Hive is a data warehousing framework based on Apache Hadoop which enables easy data summarization, ad-hoc queries and analytics on large volumes of Hadoop data.
Hive provides a SQL-like (HiveQL) interface to query data from Hadoop based databases and file systems.
Hive is suitable for batch and data warehousing tasks. It is not suitable for online transaction processing.
HiveQL queries are implicitly converted to MapReduce, Apache Tez and Spark jobs.
Following are the key features of Hive.
Hive provides a SQL-like interface to query data from Hadoop based databases and file systems. Hence Hive enables SQL based portability on Hadoop.
Hive supports different storage types such as HBase, text files etc.
Following are the major components of a Hive architecture.
Metastore - Stores the metadata for each of the Hive tables.
Driver - Controller that receives the HiveQL statements.
Compiler - Compiles the HiveQL query to an execution plan.
Optimizer - Performs transformations on the execution plan.
Executor - Executes the tasks after compilation and execution.
UI - Command line interface to interact with Hive.
You can create a Hive table using the DDL 'CREATE TABLE' statement.
CREATE TABLE employees (fname STRING, age INT)
You can create a Hive table that can be partitioned using the DDL 'CREATE TABLE... PARTITIONED BY... ' statement?

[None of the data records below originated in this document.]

(** * EquiLedger: financial rules, operation handlers and workflow engine

    A shallow embedding of the core of the EquiLedger assistant:

    - [src/lib/db/schema.ts]: the tables and the constraints the store
      enforces on them;
    - [src/lib/ai/service.ts]: [AIService.processQuery],
      [AIService.createInvoice], [AIService.logExpense] and
      [AIService.getFinancialSummary];
    - [src/app/api/invoices/[id]/mark-paid/route.ts]: the mark-paid
      endpoint and, in the same file, the invoices endpoint with its own
      [CreateInvoiceSchema];
    - [src/app/api/expenses/route.ts] and [src/app/api/ai/chat/route.ts]:
      the expenses endpoint and the chat endpoint;
    - the workflow engine ([WorkflowEngine.execute] and its steps);
    - the financial summary of the reports endpoint ([POST /api/reports]);
    - [src/lib/ai/advanced-service.ts]: the margin of
      [analyzeFinancialHealth], its insights and recommendations.

    Conventions of the model.

    - A JavaScript number is an exact rational ([Q]); IEEE rounding is
      outside the model.  A column [decimal(12, 2)] keeps a number rounded
      to two decimals and refuses one that does not fit.  The quotient of
      two numbers is a [JsNumber], so that a division by zero shows up as
      [NaN] or an infinity instead of being defined away.
    - An identifier ([Id]) stands for the value of a [uuid] column.  The
      store draws the identifiers of new rows from a counter.
    - A table is the list of its rows in insertion order; [limit(1)] takes
      the first matching row.
    - [await]ed code is sequential state passing over the store; an
      exception is a [Throw] result, and what was written to the store
      before the exception stays written (the code opens no transaction).
    - The clock ([new Date()]) is an argument [now], in milliseconds; a
      handler that reads the clock more than once reads the same instant.
    - The message of an error of the driver is a fixed text.  The driver
      itself quotes the statement and its parameters in the message, so
      whether the engine retries such an error depends on the data of the
      step; what is proved about retries holds for every [executeStep]
      and every error.
    - [toLowerCase] is the one of ASCII. *)

From Stdlib Require Import ZArith QArith Qround Lqa Ascii String List Lia.
From stdpp Require Import base strings gmap list pretty.
From Stdlib Require Import Sorted.

Local Open Scope string_scope.

(** ** JavaScript values, numbers and strings *)

Inductive JsVal : Type :=
| JUndefined
| JNull
| JBool (b : bool)
| JNum (q : Q)
| JStr (s : string)
| JObject.            (* any other value: an array, a nested object *)

(** The result of a floating-point division, keeping the non-finite
    outcomes apart. *)
Inductive JsNumber : Type :=
| Finite (q : Q)
| NaN
| Infinity
| NegInfinity.

Definition Qltb (a b : Q) : bool := negb (Qle_bool b a).

Definition js_div (a b : Q) : JsNumber :=
  if Qeq_bool b 0 then
    if Qeq_bool a 0 then NaN
    else if Qltb 0 a then Infinity else NegInfinity
  else Finite (a / b).

Definition js_mul (x : JsNumber) (k : Q) : JsNumber :=
  match x with
  | Finite q => Finite (q * k)
  | NaN => NaN
  | Infinity =>
      if Qeq_bool k 0 then NaN else if Qltb 0 k then Infinity else NegInfinity
  | NegInfinity =>
      if Qeq_bool k 0 then NaN else if Qltb 0 k then NegInfinity else Infinity
  end.

Definition is_finite (x : JsNumber) : bool :=
  match x with Finite _ => true | _ => false end.

(** [String.prototype.toLowerCase], on ASCII letters. *)
Definition lower_ascii (c : ascii) : ascii :=
  let n := nat_of_ascii c in
  if (65 <=? n)%nat && (n <=? 90)%nat then ascii_of_nat (n + 32) else c.

Fixpoint toLowerCase (s : string) : string :=
  match s with
  | EmptyString => EmptyString
  | String c s' => String (lower_ascii c) (toLowerCase s')
  end.

(** [s.includes(sub)]. *)
Fixpoint includes (s sub : string) : bool :=
  String.prefix sub s ||
  match s with
  | EmptyString => false
  | String _ s' => includes s' sub
  end.

Fixpoint repeat_char (n : nat) (c : ascii) : string :=
  match n with
  | O => EmptyString
  | S n' => String c (repeat_char n' c)
  end.

(** [s.padStart(targetLength, c)] for a one-character filler. *)
Definition padStart (targetLength : nat) (c : ascii) (s : string) : string :=
  repeat_char (targetLength - String.length s) c +:+ s.

(** [String(n)] for a non-negative integer. *)
Definition String_of_nat (n : nat) : string := pretty n.

(** ** Exceptions *)

Inductive ErrorClass : Type :=
| PlainError          (* new Error(...) *)
| ZodError            (* thrown by Schema.parse *)
| ReferenceError      (* a binding read before its initialisation *)
| TypeError           (* a property read from undefined *)
| DriverError.        (* raised by the database driver *)

Inductive Thrown : Type :=
| ErrorObj (cls : ErrorClass) (message : string)   (* instanceof Error *)
| NonError (v : JsVal).                            (* any other thrown value *)

Inductive Exc (A : Type) : Type :=
| Ok (a : A)
| Throw (e : Thrown).
Arguments Ok {A} a.
Arguments Throw {A} e.

Definition exc_bind {A B} (x : Exc A) (k : A -> Exc B) : Exc B :=
  match x with
  | Ok a => k a
  | Throw e => Throw e
  end.

Definition Timestamp := Z.

(** ** The store ([src/lib/db/schema.ts])

    Only the columns the modelled code reads or writes are kept.  Of the
    constraints of the schema the model keeps the two that can fire on the
    modelled paths: the uniqueness of [invoices.invoice_number] and the
    foreign key of [expenses.user_id].  Every other foreign key is that of
    a row the code has just read or written, and primary keys are fresh by
    construction. *)

Definition Id := nat.

Inductive InvoiceStatus : Type := DRAFT | SENT | PAID | OVERDUE | CANCELLED.

Definition InvoiceStatus_eqb (a b : InvoiceStatus) : bool :=
  match a, b with
  | DRAFT, DRAFT | SENT, SENT | PAID, PAID
  | OVERDUE, OVERDUE | CANCELLED, CANCELLED => true
  | _, _ => false
  end.

Record User : Type := mkUser { user_id : Id }.

Record Client : Type := mkClient {
  client_id : Id;
  client_userId : Id;
  client_name : string }.

Record Invoice : Type := mkInvoice {
  inv_id : Id;
  inv_userId : Id;
  inv_clientId : Id;
  inv_invoiceNumber : string;
  inv_currency : string;
  inv_vatIncluded : bool;
  inv_vatRate : Q;
  inv_status : InvoiceStatus;
  inv_dueDate : Timestamp;
  inv_paidAt : option Timestamp }.

Record InvoiceItem : Type := mkInvoiceItem {
  item_id : Id;
  item_invoiceId : Id;
  item_description : string;
  item_quantity : Z;
  item_unitPrice : Q;
  item_lineTotal : option Q }.       (* a nullable column *)

Record Payment : Type := mkPayment {
  pay_id : Id;
  pay_invoiceId : Id;
  pay_amount : Q;
  pay_method : string;
  pay_paidAt : Timestamp }.

Record Expense : Type := mkExpense {
  exp_id : Id;
  exp_userId : Id;
  exp_description : string;
  exp_amount : Q;
  exp_currency : string;
  exp_category : string;
  exp_date : Timestamp;
  exp_receipt : option string;
  exp_vatAmount : option Q }.

Record Db : Type := mkDb {
  users : list User;
  clients : list Client;
  invoices : list Invoice;
  invoiceItems : list InvoiceItem;
  payments : list Payment;
  expenses : list Expense;
  nextId : Id }.

(** Sequential code over the store that may throw. *)
Definition M (A : Type) : Type := Db -> Exc A * Db.

Definition ret {A} (a : A) : M A := fun db => (Ok a, db).
Definition throw {A} (e : Thrown) : M A := fun db => (Throw e, db).
Definition bind {A B} (c : M A) (k : A -> M B) : M B :=
  fun db =>
    match c db with
    | (Ok a, db') => k a db'
    | (Throw e, db') => (Throw e, db')
    end.
Definition lift {A} (x : Exc A) : M A := fun db => (x, db).
Definition query {A} (f : Db -> A) : M A := fun db => (Ok (f db), db).

Notation "'let*' x ':=' c 'in' k" := (bind c (fun x => k))
  (at level 10, x name, c at level 100, k at level 200, only parsing).

(** [db.select().from(users).where(eq(users.id, userId))] *)
Definition select_users (userId : Id) (db : Db) : list User :=
  List.filter (fun u => user_id u =? userId)%nat (users db).

(** [db.select().from(clients).where(and(eq(userId), eq(name)))] *)
Definition select_clients (userId : Id) (name : string) (db : Db) : list Client :=
  List.filter (fun c => (client_userId c =? userId)%nat && String.eqb (client_name c) name)
         (clients db).

(** [db.select().from(invoices).where(eq(invoices.userId, userId))] *)
Definition select_invoices_of (userId : Id) (db : Db) : list Invoice :=
  List.filter (fun i => inv_userId i =? userId)%nat (invoices db).

(** [db.select().from(invoices).where(and(eq(id), eq(userId)))] *)
Definition select_invoice (invoiceId userId : Id) (db : Db) : list Invoice :=
  List.filter (fun i => (inv_id i =? invoiceId)%nat && (inv_userId i =? userId)%nat)
         (invoices db).

(** [db.select().from(invoiceItems).where(eq(invoiceItems.invoiceId, id))] *)
Definition select_items (invoiceId : Id) (db : Db) : list InvoiceItem :=
  List.filter (fun it => item_invoiceId it =? invoiceId)%nat (invoiceItems db).

(** [.limit(1)] *)
Definition limit1 {A} (rows : list A) : list A := firstn 1 rows.

(** A column [decimal(12, 2)] keeps a number rounded to two decimals,
    a tie away from 0, and the driver throws when the rounded number has
    more than ten digits before the point. *)
Definition round_half_away (x : Q) : Z :=
  if Qltb x 0 then (- Qfloor (- x + (1 # 2)))%Z else Qfloor (x + (1 # 2)).

Definition cents (x : Q) : Q :=
  Qred (inject_Z (round_half_away (x * 100)) / 100).

Definition fits_decimal_12_2 (x : Q) : bool :=
  (Z.abs (round_half_away (x * 100)) <? 10 ^ 12)%Z.

(** The message of the driver's error for a number that does not fit. *)
Definition numeric_overflow : string := "numeric field overflow".

Definition decimal_12_2 (x : Q) : Exc Q :=
  if fits_decimal_12_2 x then Ok (cents x)
  else Throw (ErrorObj DriverError numeric_overflow).

(** [db.insert(clients).values({userId, name}).returning()] *)
Definition insert_client (userId : Id) (name : string) : M (list Client) :=
  fun db =>
    let c := mkClient (nextId db) userId name in
    (Ok [c],
     mkDb (users db) (clients db ++ [c]) (invoices db) (invoiceItems db)
          (payments db) (expenses db) (S (nextId db))).

(** The message of the driver's error when an insert breaks the
    constraint of [invoiceNumber: text('invoice_number').unique()]. *)
Definition unique_violation : string :=
  "duplicate key value violates unique constraint invoices_invoice_number_unique".

(** [db.insert(invoices).values({...}).returning()].  The column
    [invoice_number] is declared [unique()] over the whole table, so the
    insert is refused when any row, of any user, carries the number. *)
Definition insert_invoice (userId clientId : Id) (invoiceNumber currency : string)
    (vatIncluded : bool) (vatRate : Q) (status : InvoiceStatus)
    (dueDate : Timestamp) : M (list Invoice) :=
  fun db =>
    if existsb (fun i => String.eqb (inv_invoiceNumber i) invoiceNumber) (invoices db)
    then (Throw (ErrorObj DriverError unique_violation), db)
    else
      let i := mkInvoice (nextId db) userId clientId invoiceNumber currency
                         vatIncluded vatRate status dueDate None in
      (Ok [i],
       mkDb (users db) (clients db) (invoices db ++ [i]) (invoiceItems db)
            (payments db) (expenses db) (S (nextId db))).

(** [db.insert(invoiceItems).values({...})]; [unit_price] and
    [line_total] are columns [decimal(12, 2)]. *)
Definition insert_invoiceItem (invoiceId : Id) (description : string)
    (quantity : Z) (unitPrice lineTotal : Q) : M unit :=
  fun db =>
    match decimal_12_2 unitPrice, decimal_12_2 lineTotal with
    | Ok unitPrice, Ok lineTotal =>
        let it := mkInvoiceItem (nextId db) invoiceId description quantity
                                unitPrice (Some lineTotal) in
        (Ok tt,
         mkDb (users db) (clients db) (invoices db) (invoiceItems db ++ [it])
              (payments db) (expenses db) (S (nextId db)))
    | Throw e, _ | Ok _, Throw e => (Throw e, db)
    end.

(** [db.insert(payments).values({...})]; [amount] is a column
    [decimal(12, 2)]. *)
Definition insert_payment (invoiceId : Id) (amount : Q) (method : string)
    (paidAt : Timestamp) : M unit :=
  fun db =>
    match decimal_12_2 amount with
    | Ok amount =>
        let p := mkPayment (nextId db) invoiceId amount method paidAt in
        (Ok tt,
         mkDb (users db) (clients db) (invoices db) (invoiceItems db)
              (payments db ++ [p]) (expenses db) (S (nextId db)))
    | Throw e => (Throw e, db)
    end.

hive> CREATE TABLE employees (fname STRING, lname STRING, age INT) PARTITIONED BY (ds STRING);
You can list Hive tables using the DDL statement 'SHOW TABLES' statement?
SHOW TABLES
You can list columns of a tables using the DDL statement 'DESCRIBE'?
DESCRIBE employees
You can add new columns to a table in Hive by using the DDL statement 'ALTER TABLE... ADD COLUMNS..'?
hive> ALTER TABLE employees ADD COLUMNS (lname STRING);
By default, Hive platform stores the table metadata in an embedded Derby database.
You can load data from flat files into Hive by using the command 'LOAD DATA... INTO TABLE' command.
//Load from local files
hive> LOAD DATA LOCAL INPATH './files/employees.txt' OVERWRITE INTO TABLE employees;
//Load from Hadoop files
hive> LOAD DATA INPATH './files/employees.txt' OVERWRITE INTO TABLE employees;
You can load data from flat files into different partitions of Hive by using the command 'LOAD DATA... INTO TABLE... PARTITION...' command.
//Load from local files
hive> LOAD DATA LOCAL INPATH './files/employees.txt' OVERWRITE INTO TABLE employees PARTITION (ds='2008-08-15');
//Load from Hadoop files
hive> LOAD DATA INPATH './examples/files/employees.txt' OVERWRITE INTO TABLE employees PARTITION (ds='2008-08-15');